Focus sur Le Manifeste, maison d’édition marocaine qui fait le pari du numérique 1/2

Le Maroc, pays friand de nouvelles technologies mais peu porté sur la pratique de la lecture, prend progressivement le virage du livre numérique : selon un rapport publié au début de l’année par la Fondation du Roi Abdul Aziz Al-Saoud, le volume des ebooks édités dans le royaume a en effet doublé depuis 2017, pour atteindre 11,55 % de l’ensemble de la production. C’est dans ce contexte prometteur que Latifa Oumlil, enseignante expérimentée, et Abdelmounaime Sami, auteur de plusieurs essais sur divers sujets de société, ont fait le pari audacieux de lancer en juillet Le Manifeste, une maison d’édition spécialisée dans la publication et le prêt de livres numériques. Compte-rendu de notre rencontre avec la fondatrice de cette toute nouvelle maison d’édition.

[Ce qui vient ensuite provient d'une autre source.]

(** C30: Two losses stop the kernel. (1) A peer closes an idle connection: the FIN is answered
    with a FIN of our own and the state becomes LAST_ACK, but the FIN is never queued and the
    retransmission timer is started for it; if the last acknowledgement does not come
    before the timer expires, [tcp_retransmit_timer] finds an empty queue and its assertion fails. (2) With two segments
    outstanding, the first is lost and the timer fires: it is sent again and becomes the
    next segment to send. An acknowledgement of both then fails the assertion of
    [tcp_accept_ack] that the next segment to send is not acknowledged. *)
Theorem tcp_losses_fail_assertions :
  (forall c skb ms, idle c -> fin_segment (tsk c) skb -> 0 <= now c -> 0 <= rto (tsk c) <= ms -> now c + ms < 2 ^ 64 ->
     exists c', tcp_dispatch skb c = Ok (tt, c') /\ state (tsk c') = TCP_LAST_ACK /\
       (handle_event (Tick ms);; handle_event (Timeout Retransmit)) c' = Fail Assert) /\
  (forall c s1 s2 r e skb a, outstanding c s1 s2 r -> retransmit_timer (tsk c) = Some e -> e <= now c ->
     cb_end_seq s1 < a -> cb_end_seq s2 < a -> ack_segment c a skb ->
     (handle_event (Timeout Retransmit);; tcp_dispatch skb) c = Fail Assert).
Proof.
  split.
  - intros c skb ms Hi Hf Hn Hr Hb. destruct (fin_exec c skb Hi Hf) as (c' & E & H1 & H2 & H3 & H4 & _). exists c'. split_and!; [done..|].
    pose (c1 := c' <| now := u64 (now c' + ms) |>). rewrite (bind_step _ _ c' tt c1) by reflexivity. eapply retransmit_empty; [exact H2|exact H3|].
    change (now c1) with (u64 (now c' + ms)). rewrite H4. unfold u64. rewrite !Z.mod_small by lia. lia.
  - intros c s1 s2 r e skb a Ho Ht He H1 H2 Hk. destruct (timeout_exec c s1 s2 r e Ho Ht He) as (c' & s1' & r' & E & T1 & T2 & T3 & T4 & T5 & T6 & T7 & T8 & T9 & T10).
    rewrite (bind_step _ _ _ _ _ E). apply (cumulative_ack_asserts c' s1' s2 r' a); try done; try congruence.
    + rewrite T2. apply Ho.
    + destruct Hk as [K1 K2 K3 K4 K5 K6 K7 K8]. by split; rewrite ?T7, ?T8, ?T9, ?T10.
Qed.
Lemma set_state_ok t v : tcb_ok t -> tcb_ok (t <| state := v |>).
Proof. intros []; constructor; assumption. Qed.
Lemma set_snd_mss_ok t v : tcb_ok t -> is_u32 v -> tcb_ok (t <| snd_mss := v |>).
Proof. tcb. Qed.
Lemma set_snd_iss_ok t v : tcb_ok t -> is_u32 v -> tcb_ok (t <| snd_iss := v |>).
Proof. tcb. Qed.
Lemma set_snd_una_ok t v : tcb_ok t -> is_u32 v -> tcb_ok (t <| snd_una := v |>).
Proof. tcb. Qed.
Lemma set_snd_nxt_ok t v : tcb_ok t -> is_u32 v -> tcb_ok (t <| snd_nxt := v |>).
Proof. tcb. Qed.
Lemma set_snd_wnd_ok t v : tcb_ok t -> is_u32 v -> tcb_ok (t <| snd_wnd := v |>).
Proof. tcb. Qed.
Lemma set_snd_wl1_ok t v : tcb_ok t -> is_u32 v -> tcb_ok (t <| snd_wl1 := v |>).
Proof. tcb. Qed.
Lemma set_snd_wl2_ok t v : tcb_ok t -> is_u32 v -> tcb_ok (t <| snd_wl2 := v |>).
Proof. tcb. Qed.
Lemma set_rcv_mss_ok t v : tcb_ok t -> is_u32 v -> tcb_ok (t <| rcv_mss := v |>).
Proof. tcb. Qed.
Lemma set_rcv_irs_ok t v : tcb_ok t -> is_u32 v -> tcb_ok (t <| rcv_irs := v |>).
Proof. tcb. Qed.
Lemma set_rcv_nxt_ok t v : tcb_ok t -> is_u32 v -> tcb_ok (t <| rcv_nxt := v |>).
Proof. tcb. Qed.
Lemma set_rcv_wnd_ok t v : tcb_ok t -> is_u32 v -> tcb_ok (t <| rcv_wnd := v |>).
Proof. tcb. Qed.
Lemma set_ssthresh_ok t v : tcb_ok t -> is_u32 v -> tcb_ok (t <| ssthresh := v |>).
Proof. tcb. Qed.
Lemma set_cwnd_ok t v : tcb_ok t -> is_u32 v -> tcb_ok (t <| cwnd := v |>).
Proof. tcb. Qed.
Lemma set_flight_size_ok t v : tcb_ok t -> is_u32 v -> tcb_ok (t <| flight_size := v |>).
Proof. tcb. Qed.
Lemma set_rto_ok t v : tcb_ok t -> is_u32 v -> tcb_ok (t <| rto := v |>).
Proof. tcb. Qed.
Lemma set_srtt_ok t v : tcb_ok t -> is_u32 v -> tcb_ok (t <| srtt := v |>).
Proof. tcb. Qed.
Lemma set_rttvar_ok t v : tcb_ok t -> is_u32 v -> tcb_ok (t <| rttvar := v |>).
Proof. tcb. Qed.
Lemma set_rtt_end_seq_ok t v : tcb_ok t -> is_u32 v -> tcb_ok (t <| rtt_end_seq := v |>).
Proof. tcb. Qed.
Lemma set_snd_wds_ok t v : tcb_ok t -> is_u8 v -> tcb_ok (t <| snd_wds := v |>).
Proof. tcb. Qed.
Lemma set_number_of_dup_acks_ok t v : tcb_ok t -> is_u8 v -> tcb_ok (t <| number_of_dup_acks := v |>).
Proof. tcb. Qed.
Lemma set_syn_retries_ok t v : tcb_ok t -> is_u8 v -> tcb_ok (t <| syn_retries := v |>).
Proof. tcb. Qed.
Lemma set_persist_backoff_ok t v : tcb_ok t -> is_u16 v -> tcb_ok (t <| persist_backoff := v |>).
Proof. tcb. Qed.
Lemma set_rtt_time_ok t v : tcb_ok t -> is_u64 v -> tcb_ok (t <| rtt_time := v |>).
Proof. tcb. Qed.
Lemma set_msl_timer_ok t v : tcb_ok t -> timer_ok v -> tcb_ok (t <| msl_timer := v |>).
Proof. tcb. Qed.
Lemma set_retransmit_timer_ok t v : tcb_ok t -> timer_ok v -> tcb_ok (t <| retransmit_timer := v |>).
Proof. tcb. Qed.
Lemma set_persist_timer_ok t v : tcb_ok t -> timer_ok v -> tcb_ok (t <| persist_timer := v |>).
Proof. tcb. Qed.
#[export] Hint Resolve set_state_ok set_snd_mss_ok set_snd_iss_ok set_snd_una_ok set_snd_nxt_ok set_snd_wnd_ok set_snd_wl1_ok set_snd_wl2_ok set_rcv_mss_ok set_rcv_irs_ok set_rcv_nxt_ok set_rcv_wnd_ok set_ssthresh_ok set_cwnd_ok set_flight_size_ok set_rto_ok set_srtt_ok set_rttvar_ok set_rtt_end_seq_ok set_snd_wds_ok set_number_of_dup_acks_ok set_syn_retries_ok set_persist_backoff_ok set_rtt_time_ok set_msl_timer_ok set_retransmit_timer_ok set_persist_timer_ok : width.
#[export] Hint Resolve ok_snd_mss ok_snd_iss ok_snd_una ok_snd_nxt ok_snd_wnd ok_snd_wl1 ok_snd_wl2 ok_rcv_mss ok_rcv_irs ok_rcv_nxt ok_rcv_wnd ok_ssthresh ok_cwnd ok_flight_size ok_rto ok_srtt ok_rttvar ok_rtt_end_seq ok_snd_wds ok_number_of_dup_acks ok_syn_retries ok_persist_backoff ok_rtt_time ok_msl_timer ok_retransmit_timer ok_persist_timer : width.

Lettres Numériques : Quel est votre parcours ? Et votre rôle au sein de la maison d’édition Le Manifeste ?

Latifa Oumlil : J’ai pu développer des compétences pertinentes au regard des exigences de ce projet grâce à mon expérience de 28 ans dans le milieu de l’enseignement en qualité d’enseignante et de consultante. À ce titre, j’ai été amenée à être en relation régulièrement avec des éditeurs opérant dans le secteur de l’édition scolaire ou général. Par ailleurs, j’ai également contribué au développement de comités de lecture et de correction locaux indépendants au sein desquels j’ai participé à la mise en œuvre et à l’harmonisation des standards éditoriaux et ortho-typographiques. Je suis aujourd’hui la cofondatrice et directrice générale de cette très jeune maison d’édition. Je me suis entourée d’une équipe dynamique qui connaît l’état de l’édition au Maroc, ses points forts et ses points faibles. À l’issue de plusieurs réunions et des échanges entre cette équipe réduite, nous avons mis en place une feuille de route pour constituer « Le Manifeste ».

En tant que gérante, je veille à la réussite de ce projet ambitieux qui va – à notre avis – bouleverser les habitudes de l’édition et de la lecture au Maroc.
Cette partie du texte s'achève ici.